▼▼▼

(* ===== verification/TspiPool.v ===== *)
(** * The connection tickets of the TPM key module: [src/key_mod/ecryptfs_key_mod_tspi.c]

    The module keeps ten tickets, each with a connection to the TPM daemon that
    is opened when the ticket is first used, in two linked lists: tickets that
    are free and tickets in use.  A critical section - under the lock of the lists
    or of one ticket - is one step; the lock [wait] of a ticket, which its user
    holds, is a bit of the ticket, and a user that finds it taken blocks.  A call
    that never comes back is [None]. *)

From S2P Require Import Prelude Ecryptfs.

Definition EBUSY : Z := 16.
Definition ECRYPTFS_TSPI_DEFAULT_MAX_NUM_CONNECTIONS : nat := 10.

(** [CTX_INITIALIZED] is the only flag. *)
Record ecryptfs_tspi_connect_ticket := Ticket {
  tk_next : option nat;
  tk_initialized : bool;
  tk_wait : bool;
  tk_tspi_ctx : Z;
  tk_num_pending : Z
}.

(** The tickets by their address, the heads of the lists and the counters. *)
Record pool := Pool {
  pl_tickets : gmap nat ecryptfs_tspi_connect_ticket;
  pl_free : option nat;
  pl_used : option nat;
  pl_num_free : Z;
  pl_num_used : Z;
  pl_num_connected : Z
}.

Definition set_next (n : option nat) (t : ecryptfs_tspi_connect_ticket) :=
  Ticket n (tk_initialized t) (tk_wait t) (tk_tspi_ctx t) (tk_num_pending t).
Definition set_initialized (b : bool) (t : ecryptfs_tspi_connect_ticket) :=
  Ticket (tk_next t) b (tk_wait t) (tk_tspi_ctx t) (tk_num_pending t).
Definition set_wait (b : bool) (t : ecryptfs_tspi_connect_ticket) :=
  Ticket (tk_next t) (tk_initialized t) b (tk_tspi_ctx t) (tk_num_pending t).
Definition set_ctx (c : Z) (t : ecryptfs_tspi_connect_ticket) :=
  Ticket (tk_next t) (tk_initialized t) (tk_wait t) c (tk_num_pending t).
Definition add_pending (d : Z) (t : ecryptfs_tspi_connect_ticket) :=
  Ticket (tk_next t) (tk_initialized t) (tk_wait t) (tk_tspi_ctx t) (u32 (tk_num_pending t + d)).

Definition set_tickets (h : gmap nat ecryptfs_tspi_connect_ticket) (s : pool) : pool :=
  Pool h (pl_free s) (pl_used s) (pl_num_free s) (pl_num_used s) (pl_num_connected s).
Definition put_ticket (t : nat) (tk : ecryptfs_tspi_connect_ticket) (s : pool) : pool :=
  set_tickets (<[t := tk]> (pl_tickets s)) s.
Definition get_ticket (s : pool) (t : nat) : outcome ecryptfs_tspi_connect_ticket :=
  match pl_tickets s !! t with Some tk => Ok tk | None => UB UseAfterFree end.

(** ** Grabbing and releasing *)

(** [Tspi_Context_Create(3)] and [Tspi_Context_Connect(3)], by the number of the
    call: the handle, and whether the connection is made. *)
Class TssContext := {
  Tspi_Context_Create : nat -> option Z;
  Tspi_Context_Connect : nat -> Z -> bool
}.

▲▲▲

AIM OF THE TASK: From the first line to the last, retype the data exactly.

WRITTEN REPLY:
(* ===== verification/TspiPool.v ===== *)
(** * The connection tickets of the TPM key module: [src/key_mod/ecryptfs_key_mod_tspi.c]

    The module keeps ten tickets, each with a connection to the TPM daemon that
    is opened when the ticket is first used, in two linked lists: tickets that
    are free and tickets in use.  A critical section - under the lock of the lists
    or of one ticket - is one step; the lock [wait] of a ticket, which its user
    holds, is a bit of the ticket, and a user that finds it taken blocks.  A call
    that never comes back is [None]. *)

From S2P Require Import Prelude Ecryptfs.

Definition EBUSY : Z := 16.
Definition ECRYPTFS_TSPI_DEFAULT_MAX_NUM_CONNECTIONS : nat := 10.

(** [CTX_INITIALIZED] is the only flag. *)
Record ecryptfs_tspi_connect_ticket := Ticket {
  tk_next : option nat;
  tk_initialized : bool;
  tk_wait : bool;
  tk_tspi_ctx : Z;
  tk_num_pending : Z
}.

(** The tickets by their address, the heads of the lists and the counters. *)
Record pool := Pool {
  pl_tickets : gmap nat ecryptfs_tspi_connect_ticket;
  pl_free : option nat;
  pl_used : option nat;
  pl_num_free : Z;
  pl_num_used : Z;
  pl_num_connected : Z
}.

Definition set_next (n : option nat) (t : ecryptfs_tspi_connect_ticket) :=
  Ticket n (tk_initialized t) (tk_wait t) (tk_tspi_ctx t) (tk_num_pending t).
Definition set_initialized (b : bool) (t : ecryptfs_tspi_connect_ticket) :=
  Ticket (tk_next t) b (tk_wait t) (tk_tspi_ctx t) (tk_num_pending t).
Definition set_wait (b : bool) (t : ecryptfs_tspi_connect_ticket) :=
  Ticket (tk_next t) (tk_initialized t) b (tk_tspi_ctx t) (tk_num_pending t).
Definition set_ctx (c : Z) (t : ecryptfs_tspi_connect_ticket) :=
  Ticket (tk_next t) (tk_initialized t) (tk_wait t) c (tk_num_pending t).
Definition add_pending (d : Z) (t : ecryptfs_tspi_connect_ticket) :=
  Ticket (tk_next t) (tk_initialized t) (tk_wait t) (tk_tspi_ctx t) (u32 (tk_num_pending t + d)).

Definition set_tickets (h : gmap nat ecryptfs_tspi_connect_ticket) (s : pool) : pool :=
  Pool h (pl_free s) (pl_used s) (pl_num_free s) (pl_num_used s) (pl_num_connected s).
Definition put_ticket (t : nat) (tk : ecryptfs_tspi_connect_ticket) (s : pool) : pool :=
  set_tickets (<[t := tk]> (pl_tickets s)) s.
Definition get_ticket (s : pool) (t : nat) : outcome ecryptfs_tspi_connect_ticket :=
  match pl_tickets s !! t with Some tk => Ok tk | None => UB UseAfterFree end.

(** ** Grabbing and releasing *)

(** [Tspi_Context_Create(3)] and [Tspi_Context_Connect(3)], by the number of the
    call: the handle, and whether the connection is made. *)
Class TssContext := {
  Tspi_Context_Create : nat -> option Z;
  Tspi_Context_Connect : nat -> Z -> bool
}.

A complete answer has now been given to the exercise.